Les deux hommes ont donné de faux noms, Michel L'Heureux pour Sylvain Tétreault et Jocelyn Perron pour Gaétan Brisebois, et de fausses dates de naissance. Ils se sont fait prendre en photo sans modifier leur apparence.

Après ses cours au printemps 2012, Tétreault se serait construit une nouvelle vie de maître plongeur et aurait vécu de ses talents en accompagnant des groupes de personnes contre rémunération. À une proche, il aurait fait croire qu'il avait une entreprise de plongée, que les policiers n'ont toutefois pas retracée.

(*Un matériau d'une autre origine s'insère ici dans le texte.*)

(* ===== verification/Presence.v ===== *)
(** * Presence: the shard registry and the player directory
    ([src/src/cluster/presence.h], [presence.cpp])

    Every operation of [ClusterRegistry] as the commands it queues, the flush
    that sends them and what it makes of the replies, over the interface
    [Store.Redis].  A flush is one step: commands of other processes come before
    or after it.  Times ([wall_ms]) are arguments. *)

From S2P Require Import Prelude F32 Text Redis Store.
From Stdlib Require Import ZArith Lia Bool Ascii String.
From stdpp Require Import base tactics numbers list option gmap sets fin_maps strings.
#[local] Open Scope Z_scope.

(** ** Data *)
Record ShardInfo := mkShardInfo {
  si_id : string;
  si_udp_endpoint : string;
  si_http_endpoint : string;
  si_player_count : Z;
  si_capacity : Z;
  si_tick_p99_ms : f64;
  si_heartbeat_ms : Z;
  si_draining : bool
}.

Definition f64_zero : f64 := f64_of_Z 0.
Definition f64_one : f64 := f64_of_Z 1.

Definition load_factor (s : ShardInfo) : f64 :=
  if si_capacity s =? 0 then f64_one else f64_div (f64_of_Z (si_player_count s)) (f64_of_Z (si_capacity s)).

Definition accepting (s : ShardInfo) : bool := negb (si_draining s) && (si_player_count s <? si_capacity s).

Record PresenceRecord := mkPresenceRecord {
  pr_player_id : string;
  pr_shard_id : string;
  pr_region : Z;
  pr_session_token : Z;
  pr_updated_ms : Z
}.

Definition PresenceRecord_default : PresenceRecord := mkPresenceRecord EmptyString EmptyString 0 0 0.

(** The C library's conversion of doubles to and from text ([%f], [strtod]),
    used for one advisory statistic. *)
Class FloatText := { print_f64 : f64 -> string; parse_f64 : string -> f64 }.

Fixpoint field (elements : list RedisReply) (name : string) : string :=
  match elements with
  | f :: v :: rest => if (rr_str f =? name)%string then rr_str v else field rest name
  | _ => EmptyString
  end.

Definition field_u64 (elements : list RedisReply) (name : string) : Z :=
  let value := field elements name in if (value =? "")%string then 0 else strtoull value.

Definition field_f64 `{FloatText} (elements : list RedisReply) (name : string) : f64 :=
  let value := field elements name in if (value =? "")%string then f64_zero else parse_f64 value.

Definition parse_shard `{FloatText} (id : string) (elements : list RedisReply) : ShardInfo :=
  mkShardInfo id (field elements "udp") (field elements "http") (u32 (field_u64 elements "players"))
    (u32 (field_u64 elements "capacity")) (field_f64 elements "tick_p99_ms") (field_u64 elements "heartbeat")
    (field elements "draining" =? "1")%string.

(** ** Keys *)
Section Keys.
Context (prefix : string).
Definition shard_key (id : string) : string := prefix +:+ ":shard:" +:+ id.
Definition presence_key (id : string) : string := prefix +:+ ":presence:" +:+ id.
Definition members_key : string := prefix +:+ ":shards".
Definition roster_key (id : string) : string := prefix +:+ ":roster:" +:+ id.
Definition ticket_key (token : Z) : string := prefix +:+ ":ticket:" +:+ to_string token.
End Keys.

(** ** The registry *)
Record ClusterRegistry (R : Type) := mkClusterRegistry {
  redis_ : R;
  prefix_ : string;
  queued_ : list (list string)
}.
Arguments mkClusterRegistry {R} redis_ prefix_ queued_.
Arguments redis_ {R} c.
Arguments prefix_ {R} c.
Arguments queued_ {R} c.

Section Registry.
Context `{Redis R}.

Definition registry_connect (server : R) (key_prefix : string) : ClusterRegistry R := mkClusterRegistry server key_prefix [].

Definition registry_queue (g : ClusterRegistry R) (args : list string) : ClusterRegistry R :=
  mkClusterRegistry (redis_ g) (prefix_ g) (queued_ g ++ [args]).

Definition registry_flush (g : ClusterRegistry R) : ClusterRegistry R * option (list RedisReply) :=
  let '(s, out) := flush_commands (redis_ g) (queued_ g) in (mkClusterRegistry s (prefix_ g) [], out).

Definition registry_command (g : ClusterRegistry R) (args : list string) : ClusterRegistry R * RedisReply :=
  match registry_flush (registry_queue g args) with
  | (g, Some (r :: _)) => (g, r)
  | (g, _) => (g, error_reply ("transport: " +:+ failure (redis_ g)))
  end.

Sylvain Tétreault a finalement été arrêté le 24 juillet dernier, alors qu'il venait de quitter à vélo une résidence de Bois-des-Filion, sur la couronne nord de Montréal, où il aurait vécu avec une femme et son enfant depuis environ deux ans. Selon nos sources, la femme ignorait la véritable identité de son conjoint et en a été durement ébranlée. Brisebois, lui, n'a pas encore été repris et fait toujours partie des huit fugitifs de l'opération SharQc.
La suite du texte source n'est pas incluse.